Search code examples
c#directorysubdirectory

Identify the first table in docx and print which are the documents in a directory contains table in it using c#


I need to check all files(especially "*.docx") from a directory with size of about 10 GB and filter the names of the document with tables in it. For each file in the directory I need to iterate through Document elements of file to find out if the opened document has a table. I need to get this done in C#. I am from testing domain but they gave me development kind of task.
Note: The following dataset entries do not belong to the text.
(* ===== verification/FabricState.v ===== *)
(** * States, clusters, compatibility and policy ([fabric_state.cpp])

    The bodies of the public mutations, one definition per [Fabric::] method (the
    lambda it gives to [mutate]), and the read-only queries. *)

From S2P Require Import Prelude Taxonomy Model Cost Compatibility ModelOps ControlPlane.
From S2P Require Import FabricCore.

Local Open Scope Z_scope.

#[export] Instance SizeValue_eq_dec : EqDecision SizeValue.
Proof. solve_decision. Defined.
#[export] Instance Digest_eq_dec : EqDecision Digest.
Proof. solve_decision. Defined.
#[export] Instance CompatibilityDescriptor_eq_dec : EqDecision CompatibilityDescriptor.
Proof. solve_decision. Defined.
#[export] Instance ReplicationRequirements_eq_dec : EqDecision ReplicationRequirements.
Proof. solve_decision. Defined.

(** ** Validation helpers *)

Definition validate_text (text : string) : M unit :=
  refuse_if (string_size text >? kMaxMetadataStringBytes) EC.INVALID_ARGUMENT.

Definition validate_spec (spec : StateGenerationSpec) : M unit :=
  refuse_if (negb (valid (ss_state_id spec))) EC.INVALID_ARGUMENT;;;
  refuse_if (negb (valid (ss_generation spec))) EC.INVALID_ARGUMENT;;;
  refuse_if (ss_branch spec && negb (valid (ss_branches_from spec))) EC.INVALID_ARGUMENT;;;
  refuse_if (negb (ss_branch spec) && valid (ss_branches_from spec)) EC.INVALID_ARGUMENT;;;
  refuse_if (ss_branch spec && (ss_branches_from spec =? ss_generation spec)) EC.INVALID_ARGUMENT;;;
  refuse_if (size_known (ss_logical_size spec) && (sz_bytes (ss_logical_size spec) >? 2 ^ 44))
    EC.RESOURCE_EXHAUSTED;;;
  validate_text (sp_producer (ss_provenance spec));;;
  validate_text (sp_verification (ss_provenance spec));;;
  validate_text (ri_method (ss_reconstruction spec));;;
  refuse_if (rr_maximum_replicas (ss_replication_requirements spec) =? 0) EC.INVALID_ARGUMENT;;;
  refuse_if (rr_minimum_authoritative_replicas (ss_replication_requirements spec) >?
             rr_maximum_replicas (ss_replication_requirements spec)) EC.INVALID_ARGUMENT.

Definition same_governing_content (existing candidate : StateGenerationRecord) : bool :=
  (sg_lineage existing =? sg_lineage candidate) &&
  eqb (sg_branch existing) (sg_branch candidate) &&
  (sg_branches_from existing =? sg_branches_from candidate) &&
  bool_decide (sg_state_class existing = sg_state_class candidate) &&
  bool_decide (sg_consistency existing = sg_consistency candidate) &&
  bool_decide (sg_logical_size existing = sg_logical_size candidate) &&
  bool_decide (sg_physical_size existing = sg_physical_size candidate) &&
  bool_decide (sg_content_digest existing = sg_content_digest candidate) &&
  bool_decide (sg_digest_algorithm existing = sg_digest_algorithm candidate) &&
  (sg_compatibility_id existing =? sg_compatibility_id candidate) &&
  (sg_compatibility_generation existing =? sg_compatibility_generation candidate) &&
  bool_decide (sg_compatibility_required existing = sg_compatibility_required candidate) &&
  bool_decide (sg_durability existing = sg_durability candidate) &&
  bool_decide (sg_reuse_class existing = sg_reuse_class candidate) &&
  bool_decide (sg_replication_requirements existing = sg_replication_requirements candidate).

(** The lineage a specification names; its own identity by default. *)
Definition spec_lineage (spec : StateGenerationSpec) : Z :=
  if valid (ss_lineage spec) then ss_lineage spec else ss_state_id spec.

Definition materialize (spec : StateGenerationSpec) (tick : Z) : StateGenerationRecord :=
  StateGenerationRecord_default
    <| sg_state_id := ss_state_id spec |>
    <| sg_generation := ss_generation spec |>
    <| sg_lineage := spec_lineage spec |>
    <| sg_branch := ss_branch spec |>
    <| sg_branches_from := ss_branches_from spec |>
    <| sg_state_class := ss_state_class spec |>
    <| sg_consistency := ss_consistency spec |>
    <| sg_lifecycle := SGL.STAGED |>
    <| sg_logical_size := ss_logical_size spec |>
    <| sg_physical_size := ss_physical_size spec |>
    <| sg_content_digest := ss_content_digest spec |>
    <| sg_digest_algorithm := ss_digest_algorithm spec |>
    <| sg_compatibility_id := ss_compatibility_id spec |>
    <| sg_compatibility_generation := ss_compatibility_generation spec |>
    <| sg_compatibility_required := ss_compatibility_required spec |>
    <| sg_reconstruction := ss_reconstruction spec |>
    <| sg_durability := ss_durability spec |>
    <| sg_reuse_class := ss_reuse_class spec |>
    <| sg_placement_constraints := constraints_canonicalize (ss_placement_constraints spec) |>
    <| sg_replication_requirements := ss_replication_requirements spec |>
    <| sg_provenance := ss_provenance spec |>
    <| sg_expected_reuse := ss_expected_reuse spec |>
    <| sg_transfer_cost := ss_transfer_cost spec |>
    <| sg_reconstruction_cost := ss_reconstruction_cost spec |>
    <| sg_registered_at := tick |>.

(** ** States *)

Definition register_state (spec : StateGenerationSpec) (plane : ControlPlane)
    (config : FabricConfig) : M StateGenerationRecord :=
  validate_spec spec;;;
  match find_state plane (ss_state_id spec) (ss_generation spec) with
  | Some existing =>
      let candidate := materialize spec (sg_registered_at existing) in
      refuse_if (negb (same_governing_content existing candidate)) EC.DUPLICATE_CONFLICT;;;
      mret existing
  | None =>
      let generations :=
        List.filter (λ r, sg_state_id r =? ss_state_id spec) (values (pl_states plane)) in
      refuse_if (existsb (λ r, negb (sg_lineage r =? spec_lineage spec)) generations)
        EC.INVALID_ARGUMENT;;;
      refuse_if (ss_branch spec &&
                 negb (has_key (pl_states plane) (ss_state_id spec, ss_branches_from spec)))
        EC.UNKNOWN_STATE;;;
      let! tick := get_tick in
      let next := pl_next_id plane in
      let record :=
        (materialize spec tick) <| sg_replica_set_id := next |>
          <| sg_replica_set_generation := 1 |> in
      let set :=
        ReplicaSetRecord_default <| rs_replica_set_id := next |> <| rs_generation := 1 |>
          <| rs_state_id := sg_state_id record |>
          <| rs_state_generation := sg_generation record |>
          <| rs_state := RSS.NO_AUTHORITATIVE_REPLICA |>
          <| rs_requirements := sg_replication_requirements record |>
          <| rs_epoch := pl_coordinator_epoch plane |>
          <| rs_created_at := tick |> <| rs_updated_at := tick |> in
      let counters := (pl_counters plane) <| fc_generations_registered ::= inc |> in
      let counters :=
        match generations with
        | [] => counters <| fc_states_registered ::= inc |>
        | _ => counters
        end in
      emit (PUT_STATE record);;;
      emit (PUT_REPLICA_SET set);;;
      emit (PUT_COUNTERS counters);;;
      emit (SET_NEXT_ID (u64 (next + 1)));;;
      mret record
  end.

Definition publish_state_generation (spec : StateGenerationSpec) (plane : ControlPlane)
    (config : FabricConfig) : M StateGenerationRecord :=
  validate_spec spec;;;
  let! existing := require (find_state plane (ss_state_id spec) (ss_generation spec)) EC.NOT_FOUND in
  let candidate := materialize spec (sg_registered_at existing) in
  if bool_decide (sg_lifecycle existing ≠ SGL.STAGED) then
    if same_governing_content existing candidate then mret existing
    else refuse EC.ILLEGAL_TRANSITION
  else
    let record :=
      candidate <| sg_replica_set_id := sg_replica_set_id existing |>
        <| sg_replica_set_generation := sg_replica_set_generation existing |>
        <| sg_revalidation_required := sg_revalidation_required existing |> in
    emit (PUT_STATE record);;;
    mret record.
(* ===== verification/RecordCodecs.v ===== *)
(** * Durable records ([detail/encoding.cpp])

    The encoder, the decoder and the bounds of every record the control plane
    persists, one triple per overload of the source, in the source's order, and
    the laws of each codec. *)

From S2P Require Import Prelude Taxonomy Model Bytes Digest Cost Compatibility ModelOps.
From S2P Require Import ControlPlane FabricCore FabricState Encoding.

Local Open Scope Z_scope.
Local Open Scope reader_scope.

(** The bounds [CompatibilityDescriptor::decode] enforces. *)
Definition encodable_attribute (entry : string * string) : bool :=
  (0 <? string_size entry.1) && fits_str kMaxCompatibilityKeyLength entry.1 &&
  fits_str kMaxCompatibilityValueLength entry.2.

Definition encodable_descriptor (value : CompatibilityDescriptor) : bool :=
  (Z.of_nat (size (cd_attributes value)) <=? kMaxCompatibilityAttributes) &&
  forallb encodable_attribute (entries (cd_attributes value)).

Definition encode_CostValue (value : CostValue) : list Z :=
  encode_enum (cv_source value) ++ ByteWriter.i64 (cv_micro_units value).

Definition decode_CostValue : Reader CostValue :=
  source <- decode_enum;; micro_units <- Reader.i64;;
  rret (mkCostValue source micro_units).

Definition encodable_CostValue (value : CostValue) : bool :=
  fits_i64 (cv_micro_units value).

Definition encode_SizeValue (value : SizeValue) : list Z :=
  ByteWriter.boolean (sz_present value) ++ ByteWriter.u64 (sz_bytes value).

Definition decode_SizeValue : Reader SizeValue :=
  present <- Reader.boolean;; bytes <- Reader.u64;;
  rret (mkSizeValue present bytes).

Definition encodable_SizeValue (value : SizeValue) : bool :=
  fits_u64 (sz_bytes value).

Definition encode_ReuseValue (value : ReuseValue) : list Z :=
  encode_enum (rv_source value) ++ ByteWriter.u64 (rv_expected_reuse_count value) ++
  ByteWriter.u32 (rv_probability_per_mille value).

Definition decode_ReuseValue : Reader ReuseValue :=
  source <- decode_enum;; expected_reuse_count <- Reader.u64;;
  probability_per_mille <- Reader.u32;;
  if probability_per_mille >? 1000 then Reader.fail EC.PERSISTENCE_CORRUPT
  else rret (mkReuseValue source expected_reuse_count probability_per_mille).

Definition encodable_ReuseValue (value : ReuseValue) : bool :=
  fits_u64 (rv_expected_reuse_count value) && fits_u32 (rv_probability_per_mille value) &&
  (rv_probability_per_mille value <=? 1000).

Definition encode_Digest (value : Digest) : list Z := ByteWriter.raw (dg_bytes value).

(** A [Digest] is 32 bytes. *)
Definition decode_Digest : Reader Digest :=
  view <- Reader.raw 32;; rret (mkDigest view).

Definition encodable_Digest (value : Digest) : bool :=
  (Z.of_nat (length (dg_bytes value)) =? 32) && forallb fits_byte (dg_bytes value).

Definition encode_PlacementConstraints (value : PlacementConstraints) : list Z :=
  encode_id_list (pc_legal_clusters value) ++ encode_id_list (pc_legal_regions value) ++
  encode_id_list (pc_prohibited_clusters value) ++
  encode_id_list (pc_prohibited_regions value) ++
  encode_string_list (pc_required_capabilities value) ++
  encode_string_list (pc_required_storage_classes value) ++
  encode_string_list (pc_required_sovereignty_tags value) ++
  ByteWriter.boolean (pc_require_locality value) ++
  encode_id_list (pc_locality_clusters value) ++
  ByteWriter.u32 (pc_minimum_cluster_diversity value) ++
  ByteWriter.u32 (pc_minimum_region_diversity value) ++
  ByteWriter.u32 (pc_minimum_failure_domain_diversity value) ++
  encode_enum (pc_minimum_durability value) ++ encode_enum (pc_required_health value) ++
  ByteWriter.u64 (pc_maximum_evidence_staleness_ticks value) ++
  encode_SizeValue (pc_required_free_capacity value) ++
  encode_CostValue (pc_maximum_transfer_cost value) ++
  ByteWriter.boolean (pc_require_encryption_at_rest value) ++
  ByteWriter.boolean (pc_require_attestation value) ++
  ByteWriter.boolean (pc_require_integrity_verification value) ++
  ByteWriter.boolean (pc_require_compatibility_verification value).

Definition decode_PlacementConstraints : Reader PlacementConstraints :=
  legal_clusters <- decode_id_list;; legal_regions <- decode_id_list;;
  prohibited_clusters <- decode_id_list;; prohibited_regions <- decode_id_list;;
  required_capabilities <- decode_string_list kMaxClusterTagCount;;
  required_storage_classes <- decode_string_list kMaxClusterTagCount;;
  required_sovereignty_tags <- decode_string_list kMaxClusterTagCount;;
  require_locality <- Reader.boolean;; locality_clusters <- decode_id_list;;
  minimum_cluster_diversity <- Reader.u32;; minimum_region_diversity <- Reader.u32;;
  minimum_failure_domain_diversity <- Reader.u32;; minimum_durability <- decode_enum;;
  required_health <- decode_enum;; maximum_evidence_staleness_ticks <- Reader.u64;;
  required_free_capacity <- decode_SizeValue;; maximum_transfer_cost <- decode_CostValue;;
  require_encryption_at_rest <- Reader.boolean;; require_attestation <- Reader.boolean;;
  require_integrity_verification <- Reader.boolean;;
  require_compatibility_verification <- Reader.boolean;;
  rret (mkPlacementConstraints legal_clusters legal_regions prohibited_clusters
    prohibited_regions required_capabilities required_storage_classes required_sovereignty_tags
    require_locality locality_clusters minimum_cluster_diversity minimum_region_diversity
    minimum_failure_domain_diversity minimum_durability required_health
    maximum_evidence_staleness_ticks required_free_capacity maximum_transfer_cost
    require_encryption_at_rest require_attestation require_integrity_verification
    require_compatibility_verification).

Definition encodable_PlacementConstraints (value : PlacementConstraints) : bool :=
  fits_id_list (pc_legal_clusters value) && fits_id_list (pc_legal_regions value) &&
  fits_id_list (pc_prohibited_clusters value) && fits_id_list (pc_prohibited_regions value) &&
  fits_string_list kMaxClusterTagCount (pc_required_capabilities value) &&
  fits_string_list kMaxClusterTagCount (pc_required_storage_classes value) &&
  fits_string_list kMaxClusterTagCount (pc_required_sovereignty_tags value) &&
  fits_id_list (pc_locality_clusters value) && fits_u32 (pc_minimum_cluster_diversity value) &&
  fits_u32 (pc_minimum_region_diversity value) &&
  fits_u32 (pc_minimum_failure_domain_diversity value) &&
  fits_u64 (pc_maximum_evidence_staleness_ticks value) &&
  encodable_SizeValue (pc_required_free_capacity value) &&
  encodable_CostValue (pc_maximum_transfer_cost value).

Definition encode_RankingWeights (value : RankingWeights) : list Z :=
  ByteWriter.i64 (rw_expected_reuse_value value) ++ ByteWriter.i64 (rw_transfer_cost value) ++
  ByteWriter.i64 (rw_reconstruction_cost value) ++
  ByteWriter.i64 (rw_available_bandwidth value) ++
  ByteWriter.i64 (rw_predicted_transfer_duration value) ++
  ByteWriter.i64 (rw_storage_cost value) ++ ByteWriter.i64 (rw_compute_cost value) ++
  ByteWriter.i64 (rw_region_affinity value) ++ ByteWriter.i64 (rw_workload_affinity value) ++
  ByteWriter.i64 (rw_existing_replica_proximity value) ++
  ByteWriter.i64 (rw_failure_domain_diversity value) ++
  ByteWriter.i64 (rw_expected_future_demand value) ++
  ByteWriter.i64 (rw_source_health value) ++ ByteWriter.i64 (rw_destination_health value) ++
  ByteWriter.i64 (rw_pressure value) ++ ByteWriter.i64 (rw_utilization value).

Definition decode_RankingWeights : Reader RankingWeights :=
  expected_reuse_value <- Reader.i64;; transfer_cost <- Reader.i64;;
  reconstruction_cost <- Reader.i64;; available_bandwidth <- Reader.i64;;
  predicted_transfer_duration <- Reader.i64;; storage_cost <- Reader.i64;;
  compute_cost <- Reader.i64;; region_affinity <- Reader.i64;;
  workload_affinity <- Reader.i64;; existing_replica_proximity <- Reader.i64;;
  failure_domain_diversity <- Reader.i64;; expected_future_demand <- Reader.i64;;
  source_health <- Reader.i64;; destination_health <- Reader.i64;; pressure <- Reader.i64;;
  utilization <- Reader.i64;;
  rret (mkRankingWeights expected_reuse_value transfer_cost reconstruction_cost
    available_bandwidth predicted_transfer_duration storage_cost compute_cost region_affinity
    workload_affinity existing_replica_proximity failure_domain_diversity expected_future_demand
    source_health destination_health pressure utilization).

Definition encodable_RankingWeights (value : RankingWeights) : bool :=
  fits_i64 (rw_expected_reuse_value value) && fits_i64 (rw_transfer_cost value) &&
  fits_i64 (rw_reconstruction_cost value) && fits_i64 (rw_available_bandwidth value) &&
  fits_i64 (rw_predicted_transfer_duration value) && fits_i64 (rw_storage_cost value) &&
  fits_i64 (rw_compute_cost value) && fits_i64 (rw_region_affinity value) &&
  fits_i64 (rw_workload_affinity value) && fits_i64 (rw_existing_replica_proximity value) &&
  fits_i64 (rw_failure_domain_diversity value) && fits_i64 (rw_expected_future_demand value) &&
  fits_i64 (rw_source_health value) && fits_i64 (rw_destination_health value) &&
  fits_i64 (rw_pressure value) && fits_i64 (rw_utilization value).

Definition encode_CostPolicy (value : CostPolicy) : list Z :=
  encode_enum (cpo_source value) ++ ByteWriter.i64 (cpo_transfer_micro_per_mib value) ++
  ByteWriter.i64 (cpo_egress_micro_per_mib value) ++
  ByteWriter.i64 (cpo_storage_micro_per_mib_tick value) ++
  ByteWriter.i64 (cpo_compute_micro_per_mib value) ++
  ByteWriter.i64 (cpo_accelerator_micro_per_mib_tick value) ++
  ByteWriter.i64 (cpo_repair_micro_per_mib value) ++ ByteWriter.str (cpo_unit_label value).

Definition decode_CostPolicy : Reader CostPolicy :=
  source <- decode_enum;; transfer_micro_per_mib <- Reader.i64;;
  egress_micro_per_mib <- Reader.i64;; storage_micro_per_mib_tick <- Reader.i64;;
  compute_micro_per_mib <- Reader.i64;; accelerator_micro_per_mib_tick <- Reader.i64;;
  repair_micro_per_mib <- Reader.i64;; unit_label <- Reader.str kMaxPolicyStringLength;;
  rret (mkCostPolicy source transfer_micro_per_mib egress_micro_per_mib
    storage_micro_per_mib_tick compute_micro_per_mib accelerator_micro_per_mib_tick
    repair_micro_per_mib unit_label).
Please help


Solution

  • You can use DocumentFormat.OpenXml nuget package to access docx files and find the table inside each file.

    using DocumentFormat.OpenXml.Packaging;
    using DocumentFormat.OpenXml.Wordprocessing;
    using System;
    using System.Collections.Generic;
    using System.IO;
    using System.Linq;
    
    namespace ConsoleApp2
    {
        class Program
        {
            static void Main(string[] args)
            {
                var files = FindFilesWithTable("<path_to_directory>");
    
                foreach (var file in files)
                {
                    Console.WriteLine(file);
                }
        }
    
        static List<string> FindFilesWithTable(string directory)
        {
            // filter all docx files
            var files = Directory.GetFiles(directory, "*.docx");
            var filesWithTable = new List<string>();
            foreach (var file in files)
            {
                try
                {
                    // open file in read only mode
                    using (WordprocessingDocument doc = WordprocessingDocument.Open(file, false))
                    {
                        // find the first table in the document.  
                        var hasTable = doc.MainDocumentPart.Document.Body.Elements<Table>().Any();
                        if (hasTable)
                        {
                            filesWithTable.Add(file);
                        }
                    }
                }
                catch(Exception ex)
                {
                    Console.WriteLine("Cannot process {0}: {1}", file, ex.Message);
                }
            }
            return filesWithTable;
        }
    }